OpenSCE [3] has slightly different approach then other Cluster Distributions.
While other cluster distributions are trying to integrate various existing
solutions, OpenSCE has its own set of tools: parallel library, job management
system, monitoring system and automatic installation tool. OpenSCE provides
special cluster middleware tool - KSIX. KSIX creates global process
space for processes on all cluster nodes. Disadvantage of OpenSCE is
that its set of new cluster tools lacks evaluation and tests that other
tools have already passed.
Scyld Beowulf [7] is commercial cluster solution. Scyld uses BProc system
to create global process space. In contrast to Rocks and OSCAR, automatic
installation tool installs very limited set of software and OS packages
on compute nodes. Scyld comes with standard set of parallel libraries.
Advantage of Scyld is global process space, which assures that there
will not be any uncontrolled "runaway" processes on compute
nodes. Disadvantage of Scyld is that it does not come with job management
system, but it is possible to integrate some of existing job management
systems.
Clustermatic [1] is very similar to Scyld Beowulf. Clustermatic also
uses BProc to achieve global process space. It provides tool for automatic
compute nodes installation, which installs very limited set of packages
on compute nodes. Clustermatic comes with ZPL programming language and
Supermon monitoring system.
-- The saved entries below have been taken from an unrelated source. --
(** * Lightspeed Intelligence: the sales aggregation engine

    A shallow embedding of [src/lightspeed-intelligence.js] (class
    [LightspeedIntelligence]): the response-shape normalisation of
    [getSales], the aggregator [getSalesMetrics], the channel heuristic
    [classifyChannel], the ranker [getTopProducts] and the comparator
    [getComparison].

    Conventions of the embedding.
    - A JavaScript number whose value comes from [parseFloat] and from
      [+ - * /] is a [Number]: an exact rational, [+Infinity], [-Infinity]
      or [NaN], with the special-value rules of IEEE 754.  Rounding to
      binary64, overflow of finite values and the sign of zero are not
      modelled.
    - A counter that is only ever incremented from 0 ([totalTransactions],
      the channel counts, the hourly buckets) is a [nat].
    - A JSON field that may be missing is an [option]; a field that holds
      either one record or an array of records is a [Shape].
    - A JavaScript object used as a dictionary is an association list kept
      in insertion order; [Dict.values] applies the own-property order of
      the language (array-index keys first, in ascending order).
      The identifiers used as keys are assumed not to be names of
      members of [Object.prototype].
    - The HTTP round trip, the clock and the time zone of the host are
      parameters of the section [Engine]; the arguments of the operations
      are their values after the defaults are applied, except for
      [getComparison], whose default is modelled.  The hour of a
      completion time is an hour below 24 or, for a text that the host
      does not parse as a date, the [NaN] of [getHours].
    - [Array.prototype.sort] is the stable sort when the comparator is
      consistent on the elements of the array; for a comparator that is
      not, the language leaves the order to the implementation, and the
      order is a parameter of the section [Engine].
    - Strings are sequences of bytes; [toLowerCase] and [trim] are
      modelled on ASCII letters and ASCII white space. *)

From Stdlib Require Import Ascii String DecimalString QArith Qcanon Lqa.
From stdpp Require Import base tactics option numbers strings fin sorting list.

Open Scope string_scope.

(** ** JavaScript numbers *)

Module JS.

Inductive Number : Type :=
  | Fin (q : Qc)
  | PInf
  | NInf
  | NaN.

#[global] Instance Number_eq_dec : EqDecision Number.
Proof. solve_decision. Defined.

Definition zero : Number := Fin 0%Qc.
Definition hundred : Number := Fin (Q2Qc 100).

Definition isFinite (x : Number) : bool :=
  match x with Fin _ => true | _ => false end.

Definition neg (x : Number) : Number :=
  match x with
  | Fin q => Fin (- q)%Qc
  | PInf => NInf
  | NInf => PInf
  | NaN => NaN
  end.

Definition add (x y : Number) : Number :=
  match x, y with
  | NaN, _ | _, NaN => NaN
  | Fin a, Fin b => Fin (a + b)%Qc
  | PInf, NInf | NInf, PInf => NaN
  | PInf, _ | _, PInf => PInf
  | NInf, _ | _, NInf => NInf
  end.

Definition sub (x y : Number) : Number := add x (neg y).

(** The sign of an infinity scaled by a finite factor. *)
Definition scaleInf (pos : bool) (q : Qc) : Number :=
  match (q ?= 0)%Qc with
  | Eq => NaN
  | Gt => if pos then PInf else NInf
  | Lt => if pos then NInf else PInf
  end.

Definition mul (x y : Number) : Number :=
  match x, y with
  | NaN, _ | _, NaN => NaN
  | Fin a, Fin b => Fin (a * b)%Qc
  | PInf, Fin q | Fin q, PInf => scaleInf true q
  | NInf, Fin q | Fin q, NInf => scaleInf false q
  | PInf, PInf | NInf, NInf => PInf
  | PInf, NInf | NInf, PInf => NInf
  end.

Definition div (x y : Number) : Number :=
  match x, y with
  | NaN, _ | _, NaN => NaN
  | Fin a, Fin b =>
      match (b ?= 0)%Qc with
      | Eq => scaleInf true a
      | _ => Fin (a / b)%Qc
      end
  | Fin _, (PInf | NInf) => zero
  | PInf, Fin q => match (q ?= 0)%Qc with Lt => NInf | _ => PInf end
  | NInf, Fin q => match (q ?= 0)%Qc with Lt => PInf | _ => NInf end
  | (PInf | NInf), (PInf | NInf) => NaN
  end.

(** [x < y]; every comparison with [NaN] is false. *)
Definition lt (x y : Number) : bool :=
  match x, y with
  | NaN, _ | _, NaN => false
  | Fin a, Fin b => bool_decide (a < b)%Qc
  | NInf, (Fin _ | PInf) | Fin _, PInf => true
  | _, _ => false
  end.

Definition gt (x y : Number) : bool := lt y x.

(** [x <= y]. *)
Definition le (x y : Number) : bool :=
  match x, y with
  | NaN, _ | _, NaN => false
  | Fin a, Fin b => bool_decide (a <= b)%Qc
  | NInf, _ | _, PInf => true
  | _, _ => false
  end.

Definition isNaN (x : Number) : bool :=
  match x with NaN => true | _ => false end.

(** The sign of a comparator result, [NaN] counting as 0. *)
Definition sign (x : Number) : comparison :=
  match x with
  | Fin q => (q ?= 0)%Qc
  | PInf => Gt
  | NInf => Lt
  | NaN => Eq
  end.

Definition ofZ (z : Z) : Number := Fin (Q2Qc (inject_Z z)).
Definition ofNat (n : nat) : Number := ofZ (Z.of_nat n).

End JS.

Declare Scope js_scope.
Delimit Scope js_scope with js.
Bind Scope js_scope with JS.Number.
Infix "+" := JS.add : js_scope.
Infix "-" := JS.sub : js_scope.
Infix "*" := JS.mul : js_scope.
Infix "/" := JS.div : js_scope.

(** ** Strings

    Strings are byte strings; [toLowerCase] folds the letters A-Z and
    [trim] removes the ASCII white space characters. *)

Module Str.

Definition isSpace (c : ascii) : bool :=
  let n := N_of_ascii c in
  ((9 <=? n) && (n <=? 13) || (n =? 32))%N.

Definition lowerChar (c : ascii) : ascii :=
  let n := N_of_ascii c in
  if ((65 <=? n) && (n <=? 90))%N then ascii_of_N (n + 32) else c.

Fixpoint toLowerCase (s : string) : string :=
  match s with
  | EmptyString => EmptyString
  | String c s' => String (lowerChar c) (toLowerCase s')
  end.

Fixpoint trimStart (s : string) : string :=
  match s with
  | String c s' => if isSpace c then trimStart s' else s
  | EmptyString => EmptyString
  end.

(** [trimEnd] keeps a character when it is not a space or when something
    that is kept follows it. *)
Fixpoint trimEnd (s : string) : string :=
  match s with
  | EmptyString => EmptyString
  | String c s' =>
      match trimEnd s' with
      | EmptyString => if isSpace c then EmptyString else String c EmptyString
      | t => String c t
      end
  end.

Definition trim (s : string) : string := trimEnd (trimStart s).

(** [s.includes(pat)] *)
Fixpoint includes (s pat : string) : bool :=
  String.prefix pat s ||
  match s with
  | EmptyString => false
  | String _ s' => includes s' pat
  end.

End Str.

(** ** [parseFloat]

    The longest prefix of the trimmed argument that is a
    [StrDecimalLiteral] is converted; without such a prefix the result is
    [NaN]. *)

Module Parse.

Definition digitOf (c : ascii) : option Z :=
  let n := Z.of_N (N_of_ascii c) in
  if ((48 <=? n) && (n <=? 57))%Z then Some (n - 48)%Z else None.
Disadvantage of Clustermatic is lack of
advanced job management system.
References
[1] Clustermatic, http://www.clustermatic.org
[2] NPACI Rocks, http://www.rocksclusters.org
[3] OpenSCE, http://www.opensce.org
[4] OSCAR, http://oscar.openclustergroup.org
[5] P. M. Papadopoulos, M. J. Katz, G. Bruno: "NPACI Rocks: Tools
and Techniques for Easily Deploying Manageable Linux Clusters"
[6] SCore, http://www.pccluster.org
[7] Scyld Beowulf, http://www.scyld.com
[8] xCAT, http://xcat.org/
[9] The Warewulf Cluster Project, http://warewulf-cluster.org
Biography
Emir Imamagić graduated from the Department of Electronics,
Microelectronics, Computer and Intelligent Systems, Faculty of Electrical
Engineering and Computing, University of Zagreb in May 2004. His research
interests are high performance computing, distributed computing, computer
clusters and grid systems.
Before graduation, he has worked on the AliEn Grid project at CERN,
Switzerland in summer 2003 and on the MidArc middleware project at Ericsson
Nicola Tesla in summer 2002. He is currently working as a researcher
on the CRO-GRID Infrastructure project at University Computing Centre.